(* ===== verification/Controller.v ===== *)
(** * The membership controller ([meshlake-controller/src/main.rs])

    Networks, enrolment tokens, members and the documents the controller signs.
    A request runs alone under the lock; what it sees of the outside world (the
    clocks, the random draws, the administrator header, the outcome of writing
    the state file) is its environment.  The state file is part of the server:
    a request that fails after an update leaves memory ahead of the file. *)
From S2P Require Import Prelude Net Text Ext Model ServiceIdentity Membership Authorization.
From S2P Require Import Planet Policy TransportHealth Request Responses.
From Stdlib Require Import Ascii.
#[local] Open Scope Z_scope.

(** ** The crates only the controller calls *)
Class ControllerLib `{UuidLib} := {
  controller_uuid_text :: UuidText;
  base64_encode : bytes → string;
  (** [Hmac::<Sha1>::new_from_slice(key)] and the tag of a message. *)
  hmac_sha1 : bytes → bytes → option bytes;
  (** A parsed URL with query pairs appended, printed. *)
  url_with_pairs : string → list (string * string) → string;
}.

Module Controller.
Definition CONTROLLER_STATE_SCHEMA_VERSION : Z := 2.
Definition MAX_ALLOWED_ROUTES : Z := 258.
Definition CERTIFICATE_LIFETIME : Z := 86400.
Definition MANIFEST_LIFETIME : Z := 90.
Definition REFRESH_NONCE_TTL : Z := secs 300.

(** The status codes of [ApiError]; the messages are not modelled. *)
Inductive ApiError : Type :=
| BadRequest | Conflict | NotFound | Unauthorized | Internal.
#[export] Instance ApiError_eq_dec : EqDecision ApiError.
Proof. solve_decision. Defined.

(** The errors of signing a policy. *)
Inductive SignError : Type :=
| GatewayNotMember
| GatewayCertificateMissing
| GatewayNotAuthorized
| CertificateFailed (e : CryptoError)
| PolicyFailed (e : PolicyError).

Section controller.
Context `{UuidLib} `{Ed25519} `{IpNetLib} `{HashOrder} `{SessionCrypto} `{!ControllerLib}.

(** ** The persisted state *)
Record EnrollmentToken : Type := mkEnrollmentToken {
  et_network_id : NetworkId;
  et_expires_at : Z;
  et_used_by : option DeviceId;
}.
Record ManagedPolicyRoute : Type := mkManagedPolicyRoute {
  mr_prefix : string;
  mr_gateway : DeviceId;
}.
Record ManagedExitNode : Type := mkManagedExitNode {
  me_gateway : DeviceId;
  me_supports_ipv4 : bool;
  me_supports_ipv6 : bool;
}.
Record ManagedPolicy : Type := mkManagedPolicy {
  mpo_routes : list ManagedPolicyRoute;
  mpo_exit_nodes : list ManagedExitNode;
  mpo_dns : DnsPolicy;
}.
Definition ManagedPolicy_default : ManagedPolicy := mkManagedPolicy [] [] DnsPolicy_default.
Record ManagedNetwork : Type := mkManagedNetwork {
  mn_network : VirtualNetwork;
  mn_members : gmap DeviceId MembershipClaims;
  mn_network_key : bytes;
  mn_network_key_epoch : Z;
  mn_authorization_epoch : Z;
  mn_member_certificate_ids : gmap DeviceId Uuid;
  mn_revoked_certificate_ids : gmap Uuid Z;
  mn_policy_epoch : Z;
  mn_policy : ManagedPolicy;
}.
Record ControllerState : Type := mkControllerState {
  cs_schema_version : Z;
  cs_signing_key : bytes;
  cs_admin_token : string;
  cs_networks : gmap NetworkId ManagedNetwork;
  cs_enrollment_tokens : gmap Uuid EnrollmentToken;
}.

Record TurnRestAuth : Type := mkTurnRestAuth {
  ta_secret : bytes;
  ta_credential_ttl : Z;
}.
Record PlanetSettings : Type := mkPlanetSettings {
  pset_version : Z;
  pset_controller_url : string;
  pset_tls_client_ca_pem : option string;
  pset_roots : list PlanetRoot;
  pset_relays : list PlanetRelay;
  pset_tls_relays : list PlanetTlsRelay;
  pset_turn_servers : list PlanetTurnServer;
  pset_turn_auth : option TurnRestAuth;
  pset_stun_servers : list string;
}.

(** ** Requests and responses *)
Record TokenRequest : Type := mkTokenRequest { tq_expires_in : option Z }.
Record TokenResponse : Type := mkTokenResponse {
  tk_token : string;
  tk_expires_at : Z;
  tk_invite_link : option string;
}.
Record EnrollmentRequest : Type := mkEnrollmentRequest {
  er_network_id : NetworkId;
  er_device_id : DeviceId;
  er_device_public_key : bytes;
  er_token : string;
}.
Record PolicyUpdateRequest : Type := mkPolicyUpdateRequest {
  pu_routes : list ManagedPolicyRoute;
  pu_exit_nodes : list ManagedExitNode;
  pu_dns : DnsPolicy;
}.
Record MemberRouteAuthorizationRequest : Type := mkMemberRouteAuthorizationRequest {
  mq_allowed_routes : list string;
}.

(** ** The server and what a request sees *)
Record Server : Type := mkServer {
  sv_memory : ControllerState;
  sv_disk : ControllerState;
  sv_refresh_nonces : gmap bytes Z;
}.
Record Env : Type := mkEnv {
  ce_now : Z;
  ce_instant : Z;
  ce_uuid : Uuid;
  ce_random : option bytes;
  ce_admin_header : option string;
  ce_write : WriteOutcome;
  ce_planet : option PlanetSettings;
}.
Abbreviation request := (handler Server ApiError).

Definition state : request ControllerState := s ← read; mret (sv_memory s).
Definition set_state (m : ControllerState) : request unit :=
  s ← read; write (mkServer m (sv_disk s) (sv_refresh_nonces s)).
Definition set_nonces (nonces : gmap bytes Z) : request unit :=
  s ← read; write (mkServer (sv_memory s) (sv_disk s) nonces).
Definition write_state (env : Env) : request unit :=
  s ← read;
  match ce_write env with
  | Written => write (mkServer (sv_memory s) (sv_memory s) (sv_refresh_nonces s))
  | NotWritten => lift (Err Internal)
  | WrittenUnconfirmed =>
      write (mkServer (sv_memory s) (sv_memory s) (sv_refresh_nonces s)) ;;
      lift (Err Internal)
  end.

(** Updates of parts of the state. *)
Definition with_network (m : ControllerState) (id : NetworkId) (n : ManagedNetwork)
    : ControllerState :=
  mkControllerState (cs_schema_version m) (cs_signing_key m) (cs_admin_token m)
    (<[id := n]> (cs_networks m)) (cs_enrollment_tokens m).
Definition with_token (m : ControllerState) (id : Uuid) (t : EnrollmentToken) : ControllerState :=
  mkControllerState (cs_schema_version m) (cs_signing_key m) (cs_admin_token m)
    (cs_networks m) (<[id := t]> (cs_enrollment_tokens m)).
Definition with_members (n : ManagedNetwork) (members : gmap DeviceId MembershipClaims)
    : ManagedNetwork :=
  mkManagedNetwork (mn_network n) members (mn_network_key n) (mn_network_key_epoch n)
    (mn_authorization_epoch n) (mn_member_certificate_ids n) (mn_revoked_certificate_ids n)
    (mn_policy_epoch n) (mn_policy n).
Definition with_policy (n : ManagedNetwork) (policy_epoch : Z) (policy : ManagedPolicy)
    : ManagedNetwork :=
  mkManagedNetwork (mn_network n) (mn_members n) (mn_network_key n) (mn_network_key_epoch n)
    (mn_authorization_epoch n) (mn_member_certificate_ids n) (mn_revoked_certificate_ids n)
    policy_epoch policy.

* * *

**EXERCISE DIRECTIONS**
Repeat the listing above in full.

**ANSWER SPACE**
(* ===== verification/Controller.v ===== *)
(** * The membership controller ([meshlake-controller/src/main.rs])

    Networks, enrolment tokens, members and the documents the controller signs.
    A request runs alone under the lock; what it sees of the outside world (the
    clocks, the random draws, the administrator header, the outcome of writing
    the state file) is its environment.  The state file is part of the server:
    a request that fails after an update leaves memory ahead of the file. *)
From S2P Require Import Prelude Net Text Ext Model ServiceIdentity Membership Authorization.
From S2P Require Import Planet Policy TransportHealth Request Responses.
From Stdlib Require Import Ascii.
#[local] Open Scope Z_scope.

(** ** The crates only the controller calls *)
Class ControllerLib `{UuidLib} := {
  controller_uuid_text :: UuidText;
  base64_encode : bytes → string;
  (** [Hmac::<Sha1>::new_from_slice(key)] and the tag of a message. *)
  hmac_sha1 : bytes → bytes → option bytes;
  (** A parsed URL with query pairs appended, printed. *)
  url_with_pairs : string → list (string * string) → string;
}.

Module Controller.
Definition CONTROLLER_STATE_SCHEMA_VERSION : Z := 2.
Definition MAX_ALLOWED_ROUTES : Z := 258.
Definition CERTIFICATE_LIFETIME : Z := 86400.
Definition MANIFEST_LIFETIME : Z := 90.
Definition REFRESH_NONCE_TTL : Z := secs 300.

(** The status codes of [ApiError]; the messages are not modelled. *)
Inductive ApiError : Type :=
| BadRequest | Conflict | NotFound | Unauthorized | Internal.
#[export] Instance ApiError_eq_dec : EqDecision ApiError.
Proof. solve_decision. Defined.

(** The errors of signing a policy. *)
Inductive SignError : Type :=
| GatewayNotMember
| GatewayCertificateMissing
| GatewayNotAuthorized
| CertificateFailed (e : CryptoError)
| PolicyFailed (e : PolicyError).

Section controller.
Context `{UuidLib} `{Ed25519} `{IpNetLib} `{HashOrder} `{SessionCrypto} `{!ControllerLib}.

(** ** The persisted state *)
Record EnrollmentToken : Type := mkEnrollmentToken {
  et_network_id : NetworkId;
  et_expires_at : Z;
  et_used_by : option DeviceId;
}.
Record ManagedPolicyRoute : Type := mkManagedPolicyRoute {
  mr_prefix : string;
  mr_gateway : DeviceId;
}.
Record ManagedExitNode : Type := mkManagedExitNode {
  me_gateway : DeviceId;
  me_supports_ipv4 : bool;
  me_supports_ipv6 : bool;
}.
Record ManagedPolicy : Type := mkManagedPolicy {
  mpo_routes : list ManagedPolicyRoute;
  mpo_exit_nodes : list ManagedExitNode;
  mpo_dns : DnsPolicy;
}.
Definition ManagedPolicy_default : ManagedPolicy := mkManagedPolicy [] [] DnsPolicy_default.
Record ManagedNetwork : Type := mkManagedNetwork {
  mn_network : VirtualNetwork;
  mn_members : gmap DeviceId MembershipClaims;
  mn_network_key : bytes;
  mn_network_key_epoch : Z;
  mn_authorization_epoch : Z;
  mn_member_certificate_ids : gmap DeviceId Uuid;
  mn_revoked_certificate_ids : gmap Uuid Z;
  mn_policy_epoch : Z;
  mn_policy : ManagedPolicy;
}.
Record ControllerState : Type := mkControllerState {
  cs_schema_version : Z;
  cs_signing_key : bytes;
  cs_admin_token : string;
  cs_networks : gmap NetworkId ManagedNetwork;
  cs_enrollment_tokens : gmap Uuid EnrollmentToken;
}.

Record TurnRestAuth : Type := mkTurnRestAuth {
  ta_secret : bytes;
  ta_credential_ttl : Z;
}.
Record PlanetSettings : Type := mkPlanetSettings {
  pset_version : Z;
  pset_controller_url : string;
  pset_tls_client_ca_pem : option string;
  pset_roots : list PlanetRoot;
  pset_relays : list PlanetRelay;
  pset_tls_relays : list PlanetTlsRelay;
  pset_turn_servers : list PlanetTurnServer;
  pset_turn_auth : option TurnRestAuth;
  pset_stun_servers : list string;
}.

(** ** Requests and responses *)
Record TokenRequest : Type := mkTokenRequest { tq_expires_in : option Z }.
Record TokenResponse : Type := mkTokenResponse {
  tk_token : string;
  tk_expires_at : Z;
  tk_invite_link : option string;
}.
Record EnrollmentRequest : Type := mkEnrollmentRequest {
  er_network_id : NetworkId;
  er_device_id : DeviceId;
  er_device_public_key : bytes;
  er_token : string;
}.
Record PolicyUpdateRequest : Type := mkPolicyUpdateRequest {
  pu_routes : list ManagedPolicyRoute;
  pu_exit_nodes : list ManagedExitNode;
  pu_dns : DnsPolicy;
}.
Record MemberRouteAuthorizationRequest : Type := mkMemberRouteAuthorizationRequest {
  mq_allowed_routes : list string;
}.

(** ** The server and what a request sees *)
Record Server : Type := mkServer {
  sv_memory : ControllerState;
  sv_disk : ControllerState;
  sv_refresh_nonces : gmap bytes Z;
}.
Record Env : Type := mkEnv {
  ce_now : Z;
  ce_instant : Z;
  ce_uuid : Uuid;
  ce_random : option bytes;
  ce_admin_header : option string;
  ce_write : WriteOutcome;
  ce_planet : option PlanetSettings;
}.
Abbreviation request := (handler Server ApiError).

Definition state : request ControllerState := s ← read; mret (sv_memory s).
Definition set_state (m : ControllerState) : request unit :=
  s ← read; write (mkServer m (sv_disk s) (sv_refresh_nonces s)).
Definition set_nonces (nonces : gmap bytes Z) : request unit :=
  s ← read; write (mkServer (sv_memory s) (sv_disk s) nonces).
Definition write_state (env : Env) : request unit :=
  s ← read;
  match ce_write env with
  | Written => write (mkServer (sv_memory s) (sv_memory s) (sv_refresh_nonces s))
  | NotWritten => lift (Err Internal)
  | WrittenUnconfirmed =>
      write (mkServer (sv_memory s) (sv_memory s) (sv_refresh_nonces s)) ;;
      lift (Err Internal)
  end.

(** Updates of parts of the state. *)
Definition with_network (m : ControllerState) (id : NetworkId) (n : ManagedNetwork)
    : ControllerState :=
  mkControllerState (cs_schema_version m) (cs_signing_key m) (cs_admin_token m)
    (<[id := n]> (cs_networks m)) (cs_enrollment_tokens m).
Definition with_token (m : ControllerState) (id : Uuid) (t : EnrollmentToken) : ControllerState :=
  mkControllerState (cs_schema_version m) (cs_signing_key m) (cs_admin_token m)
    (cs_networks m) (<[id := t]> (cs_enrollment_tokens m)).
Definition with_members (n : ManagedNetwork) (members : gmap DeviceId MembershipClaims)
    : ManagedNetwork :=
  mkManagedNetwork (mn_network n) members (mn_network_key n) (mn_network_key_epoch n)
    (mn_authorization_epoch n) (mn_member_certificate_ids n) (mn_revoked_certificate_ids n)
    (mn_policy_epoch n) (mn_policy n).
Definition with_policy (n : ManagedNetwork) (policy_epoch : Z) (policy : ManagedPolicy)
    : ManagedNetwork :=
  mkManagedNetwork (mn_network n) (mn_members n) (mn_network_key n) (mn_network_key_epoch n)
    (mn_authorization_epoch n) (mn_member_certificate_ids n) (mn_revoked_certificate_ids n)
    policy_epoch policy.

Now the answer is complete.